An estimated 210,000 gallons of oil spilled from Keystone pipeline on agricultural land near Amherst, South Dakota last month. The pipeline is owned by the Canadian company TransCanada.
TransCanada reported that 44,730 gallons of oil have since been recovered in clean-up efforts and the pipeline resumed operations at the end of November. The company said that there have been no water issues thus far.
Cassie Steiner, PR and Outreach Associate for the John Muir chapter of the Sierra Club, said that the spill, “represents the concerns that we have with the pipelines. No matter the safety measures that the companies state they can put on these pipelines, they are still at risk to spill.

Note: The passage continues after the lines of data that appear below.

(** * Mindful Echo: the chat session of [main.py]

    A shallow embedding of the Streamlit script [main.py]: the session
    state it keeps between runs, the LangChain conversation chain it
    drives, and one top-to-bottom run of the script for one user
    interaction.  The theorems at the end relate the embedding to the
    properties stated for the transcript, the prompt assembly, the error
    path and the reset button. *)

From Stdlib Require Import String List Bool Ascii Arith Lia.
Import ListNotations.
Local Open Scope string_scope.
Local Open Scope list_scope.

(** ** Python values used by the script *)

(** Line feed and double quote, for the text of multi-line literals. *)
Definition nl : string := String (ascii_of_nat 10) EmptyString.
Definition dq : string := String (ascii_of_nat 34) EmptyString.

(** Truthiness of an [Optional[str]]: [None] and the empty string are
    falsy ([if user_input:], [if not api_key:]). *)
Definition truthy (o : option string) : bool :=
  match o with
  | None => false
  | Some s => negb (s =? EmptyString)
  end.

(** The dicts [{"role": ..., "content": ...}] kept in
    [st.session_state.messages] and sent to the chat-completion API. *)
Record Turn : Type := mkTurn { role : string; content : string }.

(** [langchain_core.messages]: the message classes the prompt template
    and the buffer memory produce. *)
Inductive BaseMessage : Type :=
| SystemMessage (text : string)
| HumanMessage (text : string)
| AIMessage (text : string).

(** ** Constants (lines 24-56) *)

Definition DEFAULT_MODEL : string := "llama3-8b-8192".

Definition SYSTEM_PROMPT : string :=
  String.concat nl
    [ EmptyString;
      "You are 'Mindful Echo', a supportive and empathetic AI companion designed for mental well-being conversations.";
      "Your goal is to listen actively, offer encouragement, and provide a safe, non-judgmental space for users to express their feelings.";
      EmptyString;
      "**Guidelines:**";
      "*   **Be Kind and Empathetic:** Respond with warmth, understanding, and compassion. Validate the user's feelings.";
      "*   **Listen Actively:** Pay close attention to what the user shares. Ask clarifying questions gently if needed.";
      "*   **Be Non-Judgmental:** Create a safe space where the user feels comfortable sharing without fear of criticism.";
      "*   **Offer General Support & Encouragement:** Provide positive affirmations and gentle encouragement. You can suggest general, widely accepted well-being practices (like mindfulness, deep breathing, taking a walk) if appropriate, but frame them as suggestions, not directives.";
      "*   **Maintain Neutrality:** Avoid giving personal opinions, specific advice (especially medical, financial, or legal), or making decisions for the user.";
      "*   **Do Not Diagnose:** You are NOT a therapist or medical professional. Do not attempt to diagnose any condition.";
      ("*   **Prioritize Safety:** If a user expresses thoughts of harming themselves or others, gently guide them towards professional help immediately. Provide contact information for crisis hotlines or emergency services (you can state: " ++ dq ++ "If you are in immediate danger, please contact your local emergency services or a crisis hotline like [mention a relevant hotline, e.g., the National Suicide Prevention Lifeline at 988 in the US]." ++ dq ++ ").")%string;
      "*   **Manage Limitations:** Remind the user that you are an AI and cannot replace professional human support. If the conversation becomes too complex or requires professional expertise, gently suggest seeking help from a qualified therapist, counselor, or doctor.";
      "*   **Use Conversational History:** Remember previous parts of the conversation to provide relevant and coherent responses.";
      EmptyString;
      "**Example Interaction Start:**";
      "User: I've been feeling really down lately.";
      "Mindful Echo: I'm really sorry to hear you've been feeling down. It sounds tough. I'm here to listen if you'd like to share more about what's been going on. Remember, your feelings are valid.";
      EmptyString;
      "Remember your core purpose: To be a supportive listener and a beacon of gentle encouragement.";
      EmptyString ].

(** [prompt_template.format_messages(chat_history=..., input=...)]: the
    system text, the placeholder's messages, then the human template
    ["{input}"] filled with the input.  [SYSTEM_PROMPT] is itself a
    template, see [SYSTEM_PROMPT_has_no_placeholder]. *)
Definition prompt_template (chat_history : list BaseMessage) (input : string)
  : list BaseMessage :=
  [SystemMessage SYSTEM_PROMPT] ++ chat_history ++ [HumanMessage input].

(** [langchain_groq]: the role each message class is sent under. *)
Definition convert_message_to_dict (m : BaseMessage) : Turn :=
  match m with
  | SystemMessage t => mkTurn "system" t
  | HumanMessage t => mkTurn "user" t
  | AIMessage t => mkTurn "assistant" t
  end.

And the spill in South Dakota is just another example of why these pipelines are dangerous to put in the ground and why we are looking at other alternatives including electrifying vehicles and clean energy as solutions to our future that are much less risky.”
The week following the spill, Nebraskan regulators approved an alternate route for construction of the Keystone XL pipeline, another TransCanada project.
The Keystone XL’s approval came after years of controversy. The project was rejected by former president Obama in 2015, who said that approving another pipeline would not align with the United States commitment to addressing climate change. This decision was rescinded in 2017 by President Trump who approved the project and praised the pipeline as, “the greatest technology known to man or woman.”
Supporters of Keystone XL point to the economic stimulus provided by the estimated 42,100 jobs the pipeline would support during the one to two years of construction. However, the pipeline would only create 50 jobs which would last during operation.
Although the approval seems like a blow for environmentalist groups, many are very optimistic about Nebraska’s decision, because the route approved for Keystone XL was not the preferred one proposed by TransCanada.
Steiner said that the rejection of the preferred route acts as a major set-back for TransCanada, she said that this means more permitting that they will have to go through. “It actually sets them back several years and with this project being delayed and delayed the cost has gone up for it and the longer it is delayed the more expensive this project becomes. As clean energy becomes more affordable the less this project makes sense,” Steiner said.